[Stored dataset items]
____

Definition escape_char (c : ascii) : string :=
  let n := nat_of_ascii c in
  if Nat.eqb n 34 then "\" ++ dq
  else if Nat.eqb n 92 then "\\"
  else if Nat.eqb n 8 then "\b"
  else if Nat.eqb n 12 then "\f"
  else if Nat.eqb n 10 then "\n"
  else if Nat.eqb n 13 then "\r"
  else if Nat.eqb n 9 then "\t"
  else if Nat.ltb n 32 then "\u00" ++ hex_digit (n / 16) ++ hex_digit (n mod 16)
  else String c EmptyString.

Fixpoint escape (s : string) : string :=
  match s with
  | EmptyString => EmptyString
  | String c s' => escape_char c ++ escape s'
  end.

Definition quote (s : string) : string := dq ++ escape s ++ dq.

Section Stringify.
Variable Number_toString : float -> string.

Fixpoint JSON_stringify (j : json) : string :=
  match j with
  | JNull => "null"
  | JBool true => "true"
  | JBool false => "false"
  | JNum x => if is_nan x || is_infinity x then "null" else Number_toString x
  | JStr s => quote s
  | JArr items => "[" ++ String.concat "," (List.map JSON_stringify items) ++ "]"
  | JObj fields =>
      "{" ++ String.concat ","
               (List.map (fun kv => quote (fst kv) ++ ":" ++ JSON_stringify (snd kv)) fields)
      ++ "}"
  end.
End Stringify.

(** * The proxy gateway *)

Module Gateway.

(** [API_KEYS] *)
Module API_KEYS.
Definition N2YO : string := "9UK5QD-3BZDNQ-KWUH2A-5KFI".
Definition NASA : string := "69dIc1IkaKKMSRhmHXTC78gY0gZE5YHoThXBYWPo".
Definition OPENWEATHER : string := "bf997f92aee76cee24f92d4f8f4112e4".
Definition all : list string := [N2YO; NASA; OPENWEATHER].
End API_KEYS.

(** A value of [req.query]: a string, or what a repeated or bracketed
    parameter parses to. *)
Inductive qvalue : Type :=
| QStr (s : string)
| QArr (items : list qvalue)
| QObj (fields : list (string * qvalue)).

(** String conversion, as a template literal applies it. *)
Fixpoint toString (v : qvalue) : string :=
  match v with
  | QStr s => s
  | QArr items => String.concat "," (List.map toString items)
  | QObj _ => "[object Object]"
  end.

(** A destructured query parameter: [None] is [undefined]. *)
Definition truthy (p : option qvalue) : bool :=
  match p with
  | None => false
  | Some (QStr s) => truthy_string s
  | Some (QArr _) => true
  | Some (QObj _) => true
  end.

(** [${p}] *)
Definition tpl (p : option qvalue) : string :=
  match p with
  | None => "undefined"
  | Some v => toString v
  end.

(** The upstream answer as [node-fetch] hands it over. *)
Record Response := {
  status : Z;
  statusText : string;
  body : list (list byte)   (* the body stream, chunk by chunk *)
}.

(** [response.ok], the library's getter: a status in 200..299. *)
Definition ok (r : Response) : bool :=
  (200 <=? status r)%Z && (status r <=? 299)%Z.

(** [await fetch(url)] resolves with a response or rejects (network
    failure). *)
Inductive fetch_outcome : Type :=
| Resolved (r : Response)
| Rejected (e : exn).

(** What has been sent to the caller. *)
Inductive payload : Type :=
| NoBody
| JsonBody (j : json)                  (* [res.json(j)] *)
| Piped (chunks : list (list byte)).   (* [stream.pipe(res)] *)

(** The server-side state one request can change. *)
Record server := {
  calls : list string;                 (* upstream URLs fetched, in order *)
  console : list (string * exn);       (* [console.error(label, error)] *)
  statusCode : Z;                      (* [res.statusCode], 200 at first *)
  sent : payload
}.

Definition fresh : server :=
  {| calls := []; console := []; statusCode := 200; sent := NoBody |}.

(** [res.status(code).json(j)] *)
Definition res_status_json (code : Z) (j : json) : M server unit :=
  modify (fun s =>
    {| calls := calls s; console := console s; statusCode := code; sent := JsonBody j |}).

(** [res.json(j)] *)
Definition res_json (j : json) : M server unit :=
  modify (fun s =>
    {| calls := calls s; console := console s; statusCode := statusCode s; sent := JsonBody j |}).

(** [console.error(label, error)] *)
Definition console_error (label : string) (e : exn) : M server unit :=
  modify (fun s =>
    {| calls := calls s; console := (console s ++ [(label, e)])%list;
       statusCode := statusCode s; sent := sent s |}).

(** The characters of the answer's body. *)
Definition body_text (Number_toString : float -> string) (s : server) : string :=
  match sent s with
  | NoBody => EmptyString
  | JsonBody j => JSON_stringify Number_toString j
  | Piped chunks => string_of_list_byte (List.concat chunks)
  end.

(** The bytes of the answer's body. *)
Definition body_bytes (Number_toString : float -> string) (s : server) : list byte :=
  match sent s with
  | NoBody => []
  | JsonBody j => list_byte_of_string (JSON_stringify Number_toString j)
  | Piped chunks => List.concat chunks
  end.

(** The error object every failure path answers with: [{ error: msg }]. *)
Definition error_object (msg : string) : json := JObj [("error", JStr msg)].

Section Handlers.
(** The network: what fetching a URL gives. *)
Variable network : string -> fetch_outcome.
(** [JSON.parse] over the bytes of a body; [None] is a syntax error. *)
Variable JSON_parse : list byte -> option json.

(** [await fetch(url)] *)
Definition fetch (url : string) : M server Response :=
  do* modify (fun s =>
    {| calls := (calls s ++ [url])%list; console := console s;
       statusCode := statusCode s; sent := sent s |}) in
  match network url with
  | Resolved r => ret r
  | Rejected e => throw e
  end.

(** [await response.json()] *)
Definition response_json (r : Response) : M server json :=
  match JSON_parse (List.concat (body r)) with
  | Some j => ret j
  | None => throw (JsError "invalid json response body")
  end.

(** [response.body.pipe(res)] *)
Definition body_pipe (r : Response) : M server unit :=
  modify (fun s =>
    {| calls := calls s; console := console s; statusCode := statusCode s;
       sent := Piped (body r) |}).

(** The upstream URL templates, one per route. *)
Definition above_url (lat lng : option qvalue) : string :=
  "https://api.n2yo.com/rest/v1/satellite/above/" ++ tpl lat ++ "/" ++ tpl lng
  ++ "/0/70/0/?apiKey=" ++ API_KEYS.N2YO.

Definition passes_url (satId lat lng : option qvalue) : string :=
  "https://api.n2yo.com/rest/v1/satellite/radiopasses/" ++ tpl satId ++ "/" ++ tpl lat
  ++ "/" ++ tpl lng ++ "/0/7/10/?apiKey=" ++ API_KEYS.N2YO.

(** [const dim = 0.2], as the template literal prints it. *)
Definition dim : string := "0.2".

Definition earth_image_url (lat lng : option qvalue) : string :=
  "https://api.nasa.gov/planetary/earth/imagery?lat=" ++ tpl lat ++ "&lon=" ++ tpl lng
  ++ "&dim=" ++ dim ++ "&api_key=" ++ API_KEYS.NASA.

Definition weather_url (lat lng : option qvalue) : string :=
  "https://api.openweathermap.org/data/2.5/weather?lat=" ++ tpl lat ++ "&lon=" ++ tpl lng
  ++ "&units=metric&appid=" ++ API_KEYS.OPENWEATHER.

(** [app.get('/api/n2yo/above', ...)] *)
Definition above (query : gmap string qvalue) : M server unit :=
  try_catch
    (let lat := query !! "lat" in
     let lng := query !! "lng" in
     if negb (truthy lat) || negb (truthy lng) then
       res_status_json 400 (error_object "Latitude and longitude are required.")
     else
       let url := above_url lat lng in
       let* response := fetch url in
       if negb (ok response) then
         throw (JsError ("N2YO API Error: " ++ statusText response))
       else
         let* data := response_json response in
         res_json data)
    (fun error =>
       do* console_error "N2YO Above error:" error in
       res_status_json 500 (error_object "Failed to fetch satellite data.")).

(** [app.get('/api/n2yo/passes', ...)] *)
Definition passes (query : gmap string qvalue) : M server unit :=
  try_catch
    (let satId := query !! "satId" in
     let lat := query !! "lat" in
     let lng := query !! "lng" in
     if negb (truthy satId) || negb (truthy lat) || negb (truthy lng) then
       res_status_json 400
         (error_object "Satellite ID, latitude, and longitude are required.")
     else
       let url := passes_url satId lat lng in
       let* response := fetch url in
       if negb (ok response) then
         throw (JsError ("N2YO API Error: " ++ statusText response))
       else
         let* data := response_json response in
         res_json data)
    (fun error =>
       do* console_error "N2YO Passes error:" error in
       res_status_json 500 (error_object "Failed to fetch pass data.")).

(** [app.get('/api/nasa/earth-image', ...)] *)
Definition earth_image (query : gmap string qvalue) : M server unit :=
  try_catch
    (let lat := query !! "lat" in
     let lng := query !! "lng" in
     if negb (truthy lat) || negb (truthy lng) then
       res_status_json 400 (error_object "Latitude and longitude are required.")
     else
       let url := earth_image_url lat lng in
       let* response := fetch url in
       if negb (ok response) then
         throw (JsError ("NASA API Error: " ++ statusText response))
       else
         body_pipe response)
    (fun error =>
       do* console_error "NASA Earth Image error:" error in
       res_status_json 500 (error_object "Failed to fetch NASA image.")).

(** [app.get('/api/weather', ...)] *)
Definition weather (query : gmap string qvalue) : M server unit :=
  try_catch
    (let lat := query !! "lat" in
     let lng := query !! "lng" in
     if negb (truthy lat) || negb (truthy lng) then
       res_status_json 400 (error_object "Latitude and longitude are required.")
     else
       let url := weather_url lat lng in
       let* response := fetch url in
       if negb (ok response) then
         throw (JsError ("OpenWeatherMap API Error: " ++ statusText response))
       else
         let* data := response_json response in
         res_json data)
    (fun error =>
       do* console_error "Weather error:" error in
       res_status_json 500 (error_object "Failed to fetch weather data.")).

(** The four routes that reach a third-party service. *)
Inductive endpoint : Type := Above | Passes | EarthImage | Weather.

Definition route (ep : endpoint) : string :=
  match ep with
  | Above => "/api/n2yo/above"
  | Passes => "/api/n2yo/passes"
  | EarthImage => "/api/nasa/earth-image"
  | Weather => "/api/weather"
  end.

Definition handler (ep : endpoint) : gmap string qvalue -> M server unit :=
  match ep with
  | Above => above
  | Passes => passes
  | EarthImage => earth_image
  | Weather => weather
  end.

(** One request served from a fresh response object. *)
Definition serve (ep : endpoint) (query : gmap string qvalue) : server :=
  exec (handler ep query) fresh.
End Handlers.

Arguments above_url : simpl never.
Arguments passes_url : simpl never.
Arguments earth_image_url : simpl never.
Arguments weather_url : simpl never.

(** ** Vocabulary of the gateway's contract *)

(** The query parameters a route reads before it calls upstream. *)
Definition required (ep : endpoint) : list string :=
  match ep with
  | Passes => ["satId"; "lat"; "lng"]
  | Above | EarthImage | Weather => ["lat"; "lng"]
  end.

(** Every required parameter is there and truthy. *)
Definition has_required (ep : endpoint) (query : gmap string qvalue) : bool :=
  forallb (fun p => truthy (query !! p)) (required ep).

(** The URL a route fetches for a query. *)
Definition upstream_url (ep : endpoint) (query : gmap string qvalue) : string :=
  match ep with
  | Above => above_url (query !! "lat") (query !! "lng")
  | Passes => passes_url (query !! "satId") (query !! "lat") (query !! "lng")
  | EarthImage => earth_image_url (query !! "lat") (query !! "lng")
  | Weather => weather_url (query !! "lat") (query !! "lng")
  end.

(** The provider key a route attaches. *)
Definition credential (ep : endpoint) : string :=
  match ep with
  | Above | Passes => API_KEYS.N2YO
  | EarthImage => API_KEYS.NASA
  | Weather => API_KEYS.OPENWEATHER
  end.

(** The message of a route's 400 answer. *)
Definition validation_message (ep : endpoint) : string :=
  match ep with
  | Passes => "Satellite ID, latitude, and longitude are required."
  | Above | EarthImage | Weather => "Latitude and longitude are required."
  end.

(** The message of a route's 500 answer. *)
Definition failure_message (ep : endpoint) : string :=
  match ep with
  | Above => "Failed to fetch satellite data."
  | Passes => "Failed to fetch pass data."
  | EarthImage => "Failed to fetch NASA image."
  | Weather => "Failed to fetch weather data."
  end.

(** The label a route logs a failure under. *)
Definition failure_label (ep : endpoint) : string :=
  match ep with
  | Above => "N2YO Above error:"
  | Passes => "N2YO Passes error:"
  | EarthImage => "NASA Earth Image error:"
  | Weather => "Weather error:"
  end.

Definition provider (ep : endpoint) : string :=
  match ep with
  | Above | Passes => "N2YO"
  | EarthImage => "NASA"
  | Weather => "OpenWeatherMap"
  end.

____

▶ PROBLEM DESCRIPTION: Find every line in the records above that contains the word "literal", and copy each one.

▶ RESULT OF THE EXERCISE:
(** String conversion, as a template literal applies it. *)
(** [const dim = 0.2], as the template literal prints it. *)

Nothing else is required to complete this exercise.